The stones benefiting most from this realignment extend well beyond the traditional triumvirate of sapphires, rubies, and emeralds. Christie's leadership identified paraiba tourmalines as making record prices, spinels as increasingly desirable, and Ceylon sapphire as sitting at an all-time high. "Rarity speaks volumes," Christie's said, "and colored stones have kind of caught fire over the last five years. It's not just concentrated in those one or two types of stone, but it's also spread to other semiprecious stones."

AI-generated illustration
AI-generated illustration

Fashion is amplifying what markets are already signaling. The current vogue for retro jewelry, particularly pieces from the 1950s, 1970s, and 1980s, favors bold wearable designs in yellow gold from houses like Bulgari and Van Cleef. That aesthetic depends on color. Christie's put it plainly: "It's that big, bold wearable jewelry, which often has more colored stones than big diamonds."

The momentum has drawn a wave of new participants from the diamond trade. RapNet, the world's largest diamond-trading platform, recently launched a colored-gemstone edition in partnership with the American Gem Trade Association. But the influx carries a warning: many of these new buyers are evaluating gemstones using lab reports rather than in-person assessment. Rapaport flagged the consequence directly, noting that this approach "is driving prices up for gems that a seasoned colored-stone specialist might have assigned a lower value." Colored-stone valuation depends on subtleties of saturation, tone, and origin that a certificate cannot fully capture, and buyers trained on the more standardized metrics of the diamond world are navigating unfamiliar territory.

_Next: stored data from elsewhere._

(** * Properties of the service *)


(** C8, counterexample: in front of a store that cannot be reached the
    process has exited and the health check gets no answer, while in front
    of a reachable store it answers 200 with the text "Hello World!": the
    output is not the same on these two store states. *)
Lemma health_check_store_down :
  request GET_api (start (mkStore false None)) = (Exited, None)
  /\ (request GET_api (start (mkStore true None))).2
     = Some {| status := 200; body := BText "Hello World!" |}.
Proof. split; vm_compute; reflexivity. Qed.

(** C8, as amended: a service started in front of a reachable store answers
    the health check with 200 and the text "Hello World!"; the answer is the
    same on any two reachable stores, whatever their tables hold; and on
    every running process the health check leaves the store as it was. *)
Theorem health_check_running (db1 db2 : Store) :
  reachable db1 = true -> reachable db2 = true ->
  (request GET_api (start db1)).2
  = Some {| status := 200; body := BText "Hello World!" |}
  /\ (request GET_api (start db1)).2 = (request GET_api (start db2)).2
  /\ (forall client : Store,
         reachable client = true ->
         request GET_api (Running client)
         = (Running client,
            Some {| status := 200; body := BText "Hello World!" |})).
Proof.
  intros H1 H2.
  assert (Hrun : forall client : Store,
             reachable client = true ->
             request GET_api (Running client)
             = (Running client,
                Some {| status := 200; body := BText "Hello World!" |})).
  { intros client Hc. unfold request. now rewrite Hc. }
  destruct (start_running db1 H1) as (c1 & -> & Hc1).
  destruct (start_running db2 H2) as (c2 & -> & Hc2).
  rewrite (Hrun c1 Hc1), (Hrun c2 Hc2). repeat split. exact Hrun.
Qed.

Lemma health_check_running_witness :
  (request GET_api (start alice_store)).2
  = Some {| status := 200; body := BText "Hello World!" |}
  /\ (request GET_api (start alice_store)).2
     = (request GET_api (start (mkStore true None))).2.
Proof.
  destruct (health_check_running alice_store (mkStore true None)
              eq_refl eq_refl) as (Ha & Hb & _).
  split; [exact Ha|exact Hb].
Defined.

(** C7: on a reachable store whose users table is empty, list-users answers
    200 with the empty sequence and leaves the store as it was. *)
Theorem list_users_empty (st : Store) (nx : Z) :
  reachable st = true ->
  users st = Some {| rows := []; next_id := nx |} ->
  get_api_all st = (st, {| status := 200; body := BRows [] |}).
Proof.
  intros Hr Hu. now rewrite (get_api_all_rows _ _ Hr Hu).
Qed.

Lemma list_users_empty_witness :
  get_api_all fresh_store
  = (fresh_store, {| status := 200; body := BRows [] |}).
Proof.
  apply (list_users_empty fresh_store 1); reflexivity.
Defined.

(** C6: when the insert of a create-user request is accepted by the store,
    the answer has status 200 and its body is the request body itself, so it
    echoes the submitted name, email and age.  Nothing of the store enters
    the body: its id field is the one of the request, if any, and the answer
    is the same on every store that accepts the request. *)
Theorem create_success_echoes (req_body : gmap string JsVal) (st : Store)
        (response : QueryResult) :
  (query (insert_text (js_to_string (req_body !! "name"))
            (js_to_string (req_body !! "email"))
            (js_to_string (req_body !! "age"))) st).2 = inr response ->
  (post_api_form req_body st).2
  = {| status := 200; body := BObject req_body |}
  /\ (exists o, body (post_api_form req_body st).2 = BObject o
                /\ o !! "name" = req_body !! "name"
                /\ o !! "email" = req_body !! "email"
                /\ o !! "age" = req_body !! "age"
                /\ o !! "id" = req_body !! "id")
  /\ (forall st', status (post_api_form req_body st').2 = 200 ->
                  (post_api_form req_body st').2 = (post_api_form req_body st).2).
Proof.
  unfold post_api_form.
  destruct (query _ st) as [st1 [err|res]]; simpl; [discriminate|].
  intros _. split; [reflexivity|]. split; [now exists req_body|].
  intros st'. destruct (query _ st') as [st2 [err'|res']]; simpl;
    [discriminate|reflexivity].
Qed.

Lemma create_success_echoes_witness :
  (post_api_form (form (JStr "alice") (JStr "alice@example.com") (JNum 30))
     fresh_store).2
  = {| status := 200;
       body := BObject (form (JStr "alice") (JStr "alice@example.com") (JNum 30)) |}.
Proof.
  refine (proj1 (create_success_echoes
                   (form (JStr "alice") (JStr "alice@example.com") (JNum 30))
                   fresh_store [[]] _)).
  vm_compute. reflexivity.
Defined.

Christie's framed the psychology with characteristic precision: "People want what other people can't have, and that is going to be true forever." With more than 80 percent of diamonds sourced from institutional suppliers capable of scaling production, and barely half of colored gems traceable to a formal mine, the scarcity argument for colored stones is not merely sentimental. It is structural — and the auction room is pricing it accordingly.